Top of Source data
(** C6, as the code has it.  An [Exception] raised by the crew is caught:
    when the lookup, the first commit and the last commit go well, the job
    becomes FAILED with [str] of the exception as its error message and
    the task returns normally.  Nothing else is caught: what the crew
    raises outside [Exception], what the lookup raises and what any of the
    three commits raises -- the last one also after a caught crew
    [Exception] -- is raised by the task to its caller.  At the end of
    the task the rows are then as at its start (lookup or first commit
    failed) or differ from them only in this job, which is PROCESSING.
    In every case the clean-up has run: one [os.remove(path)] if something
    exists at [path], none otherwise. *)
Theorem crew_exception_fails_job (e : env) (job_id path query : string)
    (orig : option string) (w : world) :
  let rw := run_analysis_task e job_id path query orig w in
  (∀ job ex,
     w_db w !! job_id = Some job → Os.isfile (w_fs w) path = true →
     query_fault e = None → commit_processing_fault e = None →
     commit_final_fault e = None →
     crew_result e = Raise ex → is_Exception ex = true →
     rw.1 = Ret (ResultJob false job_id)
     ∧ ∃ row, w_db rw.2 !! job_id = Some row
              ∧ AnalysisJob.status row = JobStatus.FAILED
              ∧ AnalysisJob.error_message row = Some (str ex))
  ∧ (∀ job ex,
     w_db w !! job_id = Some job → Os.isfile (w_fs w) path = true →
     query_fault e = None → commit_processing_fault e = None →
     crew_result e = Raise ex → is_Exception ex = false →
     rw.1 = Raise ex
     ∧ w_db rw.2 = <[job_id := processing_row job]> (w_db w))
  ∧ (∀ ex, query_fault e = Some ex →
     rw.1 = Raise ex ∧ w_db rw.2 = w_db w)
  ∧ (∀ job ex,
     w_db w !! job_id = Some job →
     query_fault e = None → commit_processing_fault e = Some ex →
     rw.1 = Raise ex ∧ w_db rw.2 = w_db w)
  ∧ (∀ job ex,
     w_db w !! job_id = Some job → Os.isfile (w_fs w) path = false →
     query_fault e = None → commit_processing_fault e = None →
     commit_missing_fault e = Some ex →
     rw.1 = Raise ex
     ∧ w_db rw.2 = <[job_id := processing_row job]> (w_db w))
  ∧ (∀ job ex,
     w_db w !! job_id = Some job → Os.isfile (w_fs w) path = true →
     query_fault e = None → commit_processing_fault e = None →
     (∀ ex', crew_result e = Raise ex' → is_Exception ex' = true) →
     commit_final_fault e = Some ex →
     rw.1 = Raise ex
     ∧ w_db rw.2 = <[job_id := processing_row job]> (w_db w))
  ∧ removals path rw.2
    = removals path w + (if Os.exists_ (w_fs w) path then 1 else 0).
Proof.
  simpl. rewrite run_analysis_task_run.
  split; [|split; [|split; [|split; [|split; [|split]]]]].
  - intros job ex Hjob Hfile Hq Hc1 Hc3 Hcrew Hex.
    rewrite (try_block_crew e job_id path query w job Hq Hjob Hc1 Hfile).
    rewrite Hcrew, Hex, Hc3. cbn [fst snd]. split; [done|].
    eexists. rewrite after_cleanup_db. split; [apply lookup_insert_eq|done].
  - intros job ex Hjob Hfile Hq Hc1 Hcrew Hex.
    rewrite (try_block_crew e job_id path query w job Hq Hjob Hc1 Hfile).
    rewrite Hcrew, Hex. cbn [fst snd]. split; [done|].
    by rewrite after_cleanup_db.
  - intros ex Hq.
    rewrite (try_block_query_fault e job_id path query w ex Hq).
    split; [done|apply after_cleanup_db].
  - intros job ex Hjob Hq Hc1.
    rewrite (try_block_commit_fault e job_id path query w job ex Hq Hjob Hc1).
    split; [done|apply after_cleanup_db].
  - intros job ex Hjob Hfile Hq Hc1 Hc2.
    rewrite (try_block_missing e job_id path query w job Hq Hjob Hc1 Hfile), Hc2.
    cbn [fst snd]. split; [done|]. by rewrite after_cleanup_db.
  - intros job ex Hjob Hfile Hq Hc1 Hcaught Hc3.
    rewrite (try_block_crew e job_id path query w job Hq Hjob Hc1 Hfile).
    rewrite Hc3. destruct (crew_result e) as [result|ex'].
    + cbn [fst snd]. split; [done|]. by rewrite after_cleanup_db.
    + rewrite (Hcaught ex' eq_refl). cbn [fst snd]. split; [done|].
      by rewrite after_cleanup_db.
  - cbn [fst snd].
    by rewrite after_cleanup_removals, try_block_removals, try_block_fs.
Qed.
Bottom of Source data
◆ Problem requirements ◆
Each record needs to be duplicated exactly as given.

◆ Exercise output ◆
(** C6, as the code has it.  An [Exception] raised by the crew is caught:
    when the lookup, the first commit and the last commit go well, the job
    becomes FAILED with [str] of the exception as its error message and
    the task returns normally.  Nothing else is caught: what the crew
    raises outside [Exception], what the lookup raises and what any of the
    three commits raises -- the last one also after a caught crew
    [Exception] -- is raised by the task to its caller.  At the end of
    the task the rows are then as at its start (lookup or first commit
    failed) or differ from them only in this job, which is PROCESSING.
    In every case the clean-up has run: one [os.remove(path)] if something
    exists at [path], none otherwise. *)
Theorem crew_exception_fails_job (e : env) (job_id path query : string)
    (orig : option string) (w : world) :
  let rw := run_analysis_task e job_id path query orig w in
  (∀ job ex,
     w_db w !! job_id = Some job → Os.isfile (w_fs w) path = true →
     query_fault e = None → commit_processing_fault e = None →
     commit_final_fault e = None →
     crew_result e = Raise ex → is_Exception ex = true →
     rw.1 = Ret (ResultJob false job_id)
     ∧ ∃ row, w_db rw.2 !! job_id = Some row
              ∧ AnalysisJob.status row = JobStatus.FAILED
              ∧ AnalysisJob.error_message row = Some (str ex))
  ∧ (∀ job ex,
     w_db w !! job_id = Some job → Os.isfile (w_fs w) path = true →
     query_fault e = None → commit_processing_fault e = None →
     crew_result e = Raise ex → is_Exception ex = false →
     rw.1 = Raise ex
     ∧ w_db rw.2 = <[job_id := processing_row job]> (w_db w))
  ∧ (∀ ex, query_fault e = Some ex →
     rw.1 = Raise ex ∧ w_db rw.2 = w_db w)
  ∧ (∀ job ex,
     w_db w !! job_id = Some job →
     query_fault e = None → commit_processing_fault e = Some ex →
     rw.1 = Raise ex ∧ w_db rw.2 = w_db w)
  ∧ (∀ job ex,
     w_db w !! job_id = Some job → Os.isfile (w_fs w) path = false →
     query_fault e = None → commit_processing_fault e = None →
     commit_missing_fault e = Some ex →
     rw.1 = Raise ex
     ∧ w_db rw.2 = <[job_id := processing_row job]> (w_db w))
  ∧ (∀ job ex,
     w_db w !! job_id = Some job → Os.isfile (w_fs w) path = true →
     query_fault e = None → commit_processing_fault e = None →
     (∀ ex', crew_result e = Raise ex' → is_Exception ex' = true) →
     commit_final_fault e = Some ex →
     rw.1 = Raise ex
     ∧ w_db rw.2 = <[job_id := processing_row job]> (w_db w))
  ∧ removals path rw.2
    = removals path w + (if Os.exists_ (w_fs w) path then 1 else 0).
Proof.
  simpl. rewrite run_analysis_task_run.
  split; [|split; [|split; [|split; [|split; [|split]]]]].
  - intros job ex Hjob Hfile Hq Hc1 Hc3 Hcrew Hex.
    rewrite (try_block_crew e job_id path query w job Hq Hjob Hc1 Hfile).
    rewrite Hcrew, Hex, Hc3. cbn [fst snd]. split; [done|].
    eexists. rewrite after_cleanup_db. split; [apply lookup_insert_eq|done].
  - intros job ex Hjob Hfile Hq Hc1 Hcrew Hex.
    rewrite (try_block_crew e job_id path query w job Hq Hjob Hc1 Hfile).
    rewrite Hcrew, Hex. cbn [fst snd]. split; [done|].
    by rewrite after_cleanup_db.
  - intros ex Hq.
    rewrite (try_block_query_fault e job_id path query w ex Hq).
    split; [done|apply after_cleanup_db].
  - intros job ex Hjob Hq Hc1.
    rewrite (try_block_commit_fault e job_id path query w job ex Hq Hjob Hc1).
    split; [done|apply after_cleanup_db].
  - intros job ex Hjob Hfile Hq Hc1 Hc2.
    rewrite (try_block_missing e job_id path query w job Hq Hjob Hc1 Hfile), Hc2.
    cbn [fst snd]. split; [done|]. by rewrite after_cleanup_db.
  - intros job ex Hjob Hfile Hq Hc1 Hcaught Hc3.
    rewrite (try_block_crew e job_id path query w job Hq Hjob Hc1 Hfile).
    rewrite Hc3. destruct (crew_result e) as [result|ex'].
    + cbn [fst snd]. split; [done|]. by rewrite after_cleanup_db.
    + rewrite (Hcaught ex' eq_refl). cbn [fst snd]. split; [done|].
      by rewrite after_cleanup_db.
  - cbn [fst snd].
    by rewrite after_cleanup_removals, try_block_removals, try_block_fs.
Qed.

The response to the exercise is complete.